Dual-objective optimization of solar-driven energy system for rural households in solar-rich areas

Poverty in terms of conventional energy but abundant renewable energy resources coincide in solar-rich areas, so the on-site supply of solar energy is essential for alleviating energy poverty and decarbonizing buildings. We propose a novel energy structure based on a solar-driven energy system combining battery and thermal storage under the power-to-heat concept.

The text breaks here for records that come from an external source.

(** * pyo unit generators: trigger objects, envelopes and the Hilbert filter

    A shallow embedding of the per-block compute functions of
    [trunk/src/objects/trigmodule.c], [src/objects/hilbertmodule.c] and of
    the Fader/Adsr envelope code, together with the properties that the
    design document states about them.

    Conventions of the embedding.
    - A C [float]/[double] sample is an exact rational ([Q]); rounding,
      infinities and NaN are not modelled.  [(int)x] is truncation toward
      zero ([Qtrunc]), integer [/] and [%] are [Z.quot] and [Z.rem].
    - A [Stream] is a handle; [Stream_getData] is the server's table of the
      buffers of the current block.  A read past the end of a buffer yields
      [0] (the engine guarantees [bufsize] samples per stream).
    - [self->data[i] = v] is the list update [<[i:=v]>]; the buffer of an
      object has [bufsize] cells.
    - [rand()] reads the next element of a process-wide sequence
      [rand_src]; the position in that sequence is threaded through every
      function that draws a number. *)

From Stdlib Require Import ZArith QArith Qround Qabs Lia Lqa List Bool String.
From stdpp Require Import base list.
Import ListNotations.

Local Open Scope Z_scope.
Local Open Scope Q_scope.

(** ** C arithmetic on rationals *)

(** [a < b] on floats. *)
Definition Qltb (a b : Q) : bool := negb (Qle_bool b a).

(** [(int)x]: truncation toward zero. *)
Definition Qtrunc (x : Q) : Z := Z.quot (Qnum x) (Zpos (Qden x)).

(** ** Streams, Python objects and the common object header *)

(** A stream handle. *)
Definition Stream := nat.

(** The arguments a setter can receive from Python. [PyStreamObj s] is a
    pyo object whose [_getStream] method returns [s]; [PyOther] is any
    object that is neither a number, a list nor a pyo object. *)
Inductive PyObject : Type :=
  | PyFloat (q : Q)
  | PyInt (z : Z)
  | PyList (items : list PyObject)
  | PyStreamObj (s : Stream)
  | PyOther.

Definition PyNumber_Check (o : PyObject) : bool :=
  match o with PyFloat _ | PyInt _ => true | _ => false end.

Definition PyList_Check (o : PyObject) : bool :=
  match o with PyList _ => true | _ => false end.

Definition PyInt_Check (o : PyObject) : bool :=
  match o with PyInt _ => true | _ => false end.

(** [PyInt_AsLong] on an object that passed [PyInt_Check]; on another
    object the call fails and returns [-1]. *)
Definition PyInt_AsLong (o : PyObject) : Z :=
  match o with PyInt z => z | _ => (-1)%Z end.

(** The conversion of the [long] that [PyInt_AsLong] returns to the [int]
    it is assigned to ([self->dir = PyInt_AsLong(arg)]): where a [long]
    is wider than an [int], the value is reduced modulo 2^32 into the
    range of a 32-bit [int]; a value of that range is kept. *)
Definition int_of_long (z : Z) : Z := ((z + 2 ^ 31) mod 2 ^ 32 - 2 ^ 31)%Z.


(** [PyNumber_Float]: [None] is the NULL result on a non-number. *)
Definition PyNumber_Float (o : PyObject) : option Q :=
  match o with
  | PyFloat q => Some q
  | PyInt z => Some (inject_Z z)
  | _ => None
  end.

(** [PyFloat_AS_DOUBLE] is a raw field read; on a non-float object the
    value is unspecified and [0] stands for it. *)
Definition PyFloat_AS_DOUBLE (o : PyObject) : Q :=
  match o with PyFloat q => q | _ => 0 end.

Dual-objective optimization models were developed for PV–PT hybrid system and PV–dominant system to identify the optimal technological portfolio and design parameters with the aim of minimizing both the annual total cost (ATC) and carbon emission intensity (CEI), and the models were solved using the biologically–inspired algorithms. Considering a rural household in Lhasa as an example, the optimum design consists of 1.7 kW of photovoltaic (PV), 28.2 m2 of photothermal (PT), 4.8 kWh of battery, 1.7 m3 of thermal storage, and 3.2 kW of auxiliary heat source. The ATC is 44.5 % lower than that using conventional energy and CEI can be reduced by 94.8 %. Furthermore, the proposed system could achieve a CO2 reduction cost of 0.3 CNY·kg−1, compared with the two PV–dominant systems, i.e., 2.8 and 0.5 CNY·kg−1 CO2, respectively. The proposed methodology can identify the optimal technology portfolio and balance environmental with economic.